*** Begin section ***

(** * The SIGQUIT / ^Q controller of lib/util/sigquit.c, and imalloc

    A shallow embedding of [sigquit.c] (and of the [imalloc] helper that
    accompanies it) as state-passing functions over a model of the process:
    the three globals of the translation unit, the C runtime (errno, the
    atexit registry) and the part of the kernel the code talks to (signal
    dispositions, descriptors, the terminal's attribute set).  Every library
    call leaves an event in a trace, so that statements about "what was
    called, in which order, with which arguments" are statements about
    lists. *)

From Stdlib Require Import ZArith List Lia String.
From stdpp Require Import base decidable option list gmap.

Local Open Scope Z_scope.

(** ** Platform constants

    [<termios.h>], [<signal.h>], [<errno.h>] and [<stdint.h>] are system
    headers: their constants are parameters of the development.  The only
    facts used are that [VQUIT] indexes [c_cc] and that [size_t] has at
    least one bit.  [_POSIX_VDISABLE] is a [cc_t] value: storing it in
    [c_cc] does not truncate it. *)

Class Platform : Type := {
  NCCS : nat;
  VQUIT : nat;
  _POSIX_VDISABLE : Z;
  TCSANOW : Z;
  SIGQUIT : Z;
  SIGTTOU : Z;
  ENOTTY : Z;
  ENXIO : Z;
  EBADF : Z;
  EINVAL : Z;
  ENODEV : Z;
  ENOMEM : Z;
  SIZE_BITS : Z;
  VQUIT_lt_NCCS : (VQUIT < NCCS)%nat;
  SIZE_BITS_pos : 0 < SIZE_BITS
}.

(** The values of Linux on x86-64, used to run the model. *)
#[export] Program Instance linux : Platform := {|
  NCCS := 32;
  VQUIT := 1;
  _POSIX_VDISABLE := 0;
  TCSANOW := 0;
  SIGQUIT := 3;
  SIGTTOU := 22;
  ENOTTY := 25;
  ENXIO := 6;
  EBADF := 9;
  EINVAL := 22;
  ENODEV := 19;
  ENOMEM := 12;
  SIZE_BITS := 64
|}.
Next Obligation. lia. Qed.
Next Obligation. lia. Qed.

(** ** Terminal attributes *)

(** [cc_t] is an unsigned char; a control character is a [Z] in [0, 256). *)
Record termios : Type := mk_termios {
  c_iflag : Z;
  c_oflag : Z;
  c_cflag : Z;
  c_lflag : Z;
  c_cc : list Z;
  c_ispeed : Z;
  c_ospeed : Z
}.

Definition set_c_cc (t : termios) (cc : list Z) : termios :=
  {| c_iflag := c_iflag t; c_oflag := c_oflag t; c_cflag := c_cflag t;
     c_lflag := c_lflag t; c_cc := cc;
     c_ispeed := c_ispeed t; c_ospeed := c_ospeed t |}.

(** [t.c_cc[i] = v] *)
Definition store_cc (t : termios) (i : nat) (v : Z) : termios :=
  set_c_cc t (<[i := v]> (c_cc t)).

(** ['q' & 0x1f] *)
Definition CTRL_Q : Z := Z.land 113 31.

Section Adjust.
Context `{Platform}.

(** One iteration of the loop at lines 147-150:
    [if (tc_new.c_cc[i] == ('q' & 0x1f)) tc_new.c_cc[i] = _POSIX_VDISABLE;] *)
Definition unbind_step (tc_new : termios) (i : nat) : termios :=
  match c_cc tc_new !! i with
  | Some c => if c =? CTRL_Q then store_cc tc_new i _POSIX_VDISABLE else tc_new
  | None => tc_new
  end.

(** What one iteration does to the control character it visits. *)
Definition unbind_cc (c : Z) : Z :=
  if c =? CTRL_Q then _POSIX_VDISABLE else c.

(** [for (i = 0; i < NCCS; i++) ...] *)
Definition unbind_loop (tc_new : termios) : termios :=
  foldl unbind_step tc_new (seq 0 NCCS).

(** Lines 143-153: copy the snapshot, remove any meaning which ^Q already
    has, set VQUIT to ^Q. *)
Definition remap_quit (saved : termios) : termios :=
  let tc_new := saved in
  let tc_new := unbind_loop tc_new in
  store_cc tc_new VQUIT CTRL_Q.

End Adjust.

(** ** The process: globals, C runtime, kernel *)

(** Functions whose address the code hands to the system.  Host code may
    install handlers and exit hooks of its own; they are opaque here. *)
Inductive sigfn : Type :=
| fn_sigquit_handler
| fn_host_handler (n : nat).

Inductive disposition : Type :=
| SIG_DFL
| SIG_IGN
| SIG_FN (f : sigfn).

Inductive exitfn : Type :=
| fn_termios_restore
| fn_host_exit (n : nat).

(** Outcome of a call that returns 0 or -1 with [errno]. *)
Inductive sysret : Type :=
| Done
| Failed (e : Z).

(** One entry per library call, with its arguments and what it returned.
    [signal] returns the previous disposition, [None] standing for
    [SIG_ERR]; [tcgetattr] returns the attributes or an error code. *)
Inductive event : Type :=
| EvSigaction (sig : Z) (h : disposition) (r : sysret)
| EvSignal (sig : Z) (h : disposition) (r : option disposition)
| EvTtyfd (fd : Z)
| EvTcgetattr (fd : Z) (r : termios + Z)
| EvTcsetattr (fd action : Z) (t : termios) (r : sysret)
| EvAtexit (f : exitfn) (r : sysret)
| EvClose (fd : Z) (r : sysret)
| EvWarnp (msg : string) (e : Z)
| EvWarn (msg : string)
| EvHostHandler (n : nat) (sig : Z)
| EvHostExit (n : nat).

Record World : Type := mk_World {
  (* globals of sigquit.c *)
  sigquit_received : Z;
  tc_saved : termios;
  fd_terminal : Z;
  (* C runtime *)
  errno : Z;
  exit_registry : list exitfn;        (* most recently registered first *)
  (* kernel *)
  sigtab : gmap Z disposition;        (* absent: SIG_DFL *)
  open_fds : gset Z;                  (* descriptors open on the terminal *)
  tty_live : termios;                 (* the terminal's live attributes *)
  (* which calls fail, and with which errno: call number -> error *)
  clock : nat;
  faults : nat -> option Z
}.

Definition set_sigquit_received (v : Z) (w : World) : World :=
  mk_World v (tc_saved w) (fd_terminal w) (errno w) (exit_registry w)
    (sigtab w) (open_fds w) (tty_live w) (clock w) (faults w).
Definition set_tc_saved (t : termios) (w : World) : World :=
  mk_World (sigquit_received w) t (fd_terminal w) (errno w) (exit_registry w)
    (sigtab w) (open_fds w) (tty_live w) (clock w) (faults w).
Definition set_fd_terminal (fd : Z) (w : World) : World :=
  mk_World (sigquit_received w) (tc_saved w) fd (errno w) (exit_registry w)
    (sigtab w) (open_fds w) (tty_live w) (clock w) (faults w).
Definition set_errno (e : Z) (w : World) : World :=
  mk_World (sigquit_received w) (tc_saved w) (fd_terminal w) e (exit_registry w)
    (sigtab w) (open_fds w) (tty_live w) (clock w) (faults w).
Definition set_exit_registry (l : list exitfn) (w : World) : World :=
  mk_World (sigquit_received w) (tc_saved w) (fd_terminal w) (errno w) l
    (sigtab w) (open_fds w) (tty_live w) (clock w) (faults w).
Definition set_sigtab (m : gmap Z disposition) (w : World) : World :=
  mk_World (sigquit_received w) (tc_saved w) (fd_terminal w) (errno w)
    (exit_registry w) m (open_fds w) (tty_live w) (clock w) (faults w).
Definition set_open_fds (s : gset Z) (w : World) : World :=
  mk_World (sigquit_received w) (tc_saved w) (fd_terminal w) (errno w)
    (exit_registry w) (sigtab w) s (tty_live w) (clock w) (faults w).
Definition set_tty_live (t : termios) (w : World) : World :=
  mk_World (sigquit_received w) (tc_saved w) (fd_terminal w) (errno w)
    (exit_registry w) (sigtab w) (open_fds w) t (clock w) (faults w).
Definition tick (w : World) : World :=
  mk_World (sigquit_received w) (tc_saved w) (fd_terminal w) (errno w)
    (exit_registry w) (sigtab w) (open_fds w) (tty_live w) (S (clock w))
    (faults w).

(** The disposition of [sig]. *)
Definition disposition_of (w : World) (sig : Z) : disposition :=
  default SIG_DFL (sigtab w !! sig).

(** ** A state-and-trace monad *)

Definition M (A : Type) : Type := World -> A * World * list event.

Definition ret {A} (a : A) : M A := fun w => (a, w, []).

Definition bind {A B} (m : M A) (k : A -> M B) : M B :=
  fun w =>
    let '(a, w1, e1) := m w in
    let '(b, w2, e2) := k a w1 in
    (b, w2, e1 ++ e2).

Notation "x <- m ;; k" := (bind m (fun x => k))
  (at level 100, m at next level, right associativity).
Notation "m ;; k" := (bind m (fun _ => k))
  (at level 100, right associativity).

Definition get {A} (f : World -> A) : M A := fun w => (f w, w, []).
Definition modify (f : World -> World) : M unit := fun w => (tt, f w, []).
Definition emit (e : event) : M unit := fun w => (tt, w, [e]).

(** Does the call being made now fail?  Consumes one slot of the schedule. *)
Definition oracle : M (option Z) :=
  fun w => (faults w (clock w), tick w, []).

Definition result_of {A} (m : M A) (w : World) : A := (m w).1.1.
Definition world_after {A} (m : M A) (w : World) : World := (m w).1.2.
Definition events_of {A} (m : M A) (w : World) : list event := (m w).2.

Section Program.
Context `{Platform}.

(** ** Library calls *)

(** [sigaction(sig, &sa, NULL)] with [sa.sa_handler = h], an empty mask and
    no flags. *)
Definition sigaction (sig : Z) (h : disposition) : M Z :=
  f <- oracle ;;
  match f with
  | Some e =>
      modify (set_errno e) ;; emit (EvSigaction sig h (Failed e)) ;; ret (-1)
  | None =>
      modify (fun w => set_sigtab (<[sig := h]> (sigtab w)) w) ;;
      emit (EvSigaction sig h Done) ;; ret 0
  end.

(** [signal(sig, h)]: the previous disposition, or [SIG_ERR] with the
    disposition left as it was. *)
Definition signal (sig : Z) (h : disposition) : M (option disposition) :=
  f <- oracle ;;
  match f with
  | Some e =>
      modify (set_errno e) ;; emit (EvSignal sig h None) ;; ret None
  | None =>
      old <- get (fun w => disposition_of w sig) ;;
      modify (fun w => set_sigtab (<[sig := h]> (sigtab w)) w) ;;
      emit (EvSignal sig h (Some old)) ;; ret (Some old)
  end.

(** A descriptor number that is not in use: descriptors are non-negative. *)
Definition unused_fd (fds : gset Z) : Z :=
  Z.of_nat (fresh (set_map Z.to_nat fds : gset nat)).

(** Modelled from the spec: [ttyfd] (declared in ttyfd.h, not part of the
    sources at hand).  It returns a descriptor bound to the controlling
    terminal, newly opened, or the sentinel -1 when there is none; it never
    reports an error. *)
Definition ttyfd : M Z :=
  f <- oracle ;;
  match f with
  | Some _ => emit (EvTtyfd (-1)) ;; ret (-1)
  | None =>
      fd <- get (fun w => unused_fd (open_fds w)) ;;
      modify (fun w => set_open_fds ({[fd]} ∪ open_fds w) w) ;;
      emit (EvTtyfd fd) ;; ret fd
  end.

*** End section ***

> [Task goal]:
Here the job is to set down exactly the lines of the material above that fall between the one with "End Adjust." and the one with "fn_host_handler (n : nat).", inclusive, and nothing beyond them.

> [Response below]:
End Adjust.

(** ** The process: globals, C runtime, kernel *)

(** Functions whose address the code hands to the system.  Host code may
    install handlers and exit hooks of its own; they are opaque here. *)
Inductive sigfn : Type :=
| fn_sigquit_handler
| fn_host_handler (n : nat).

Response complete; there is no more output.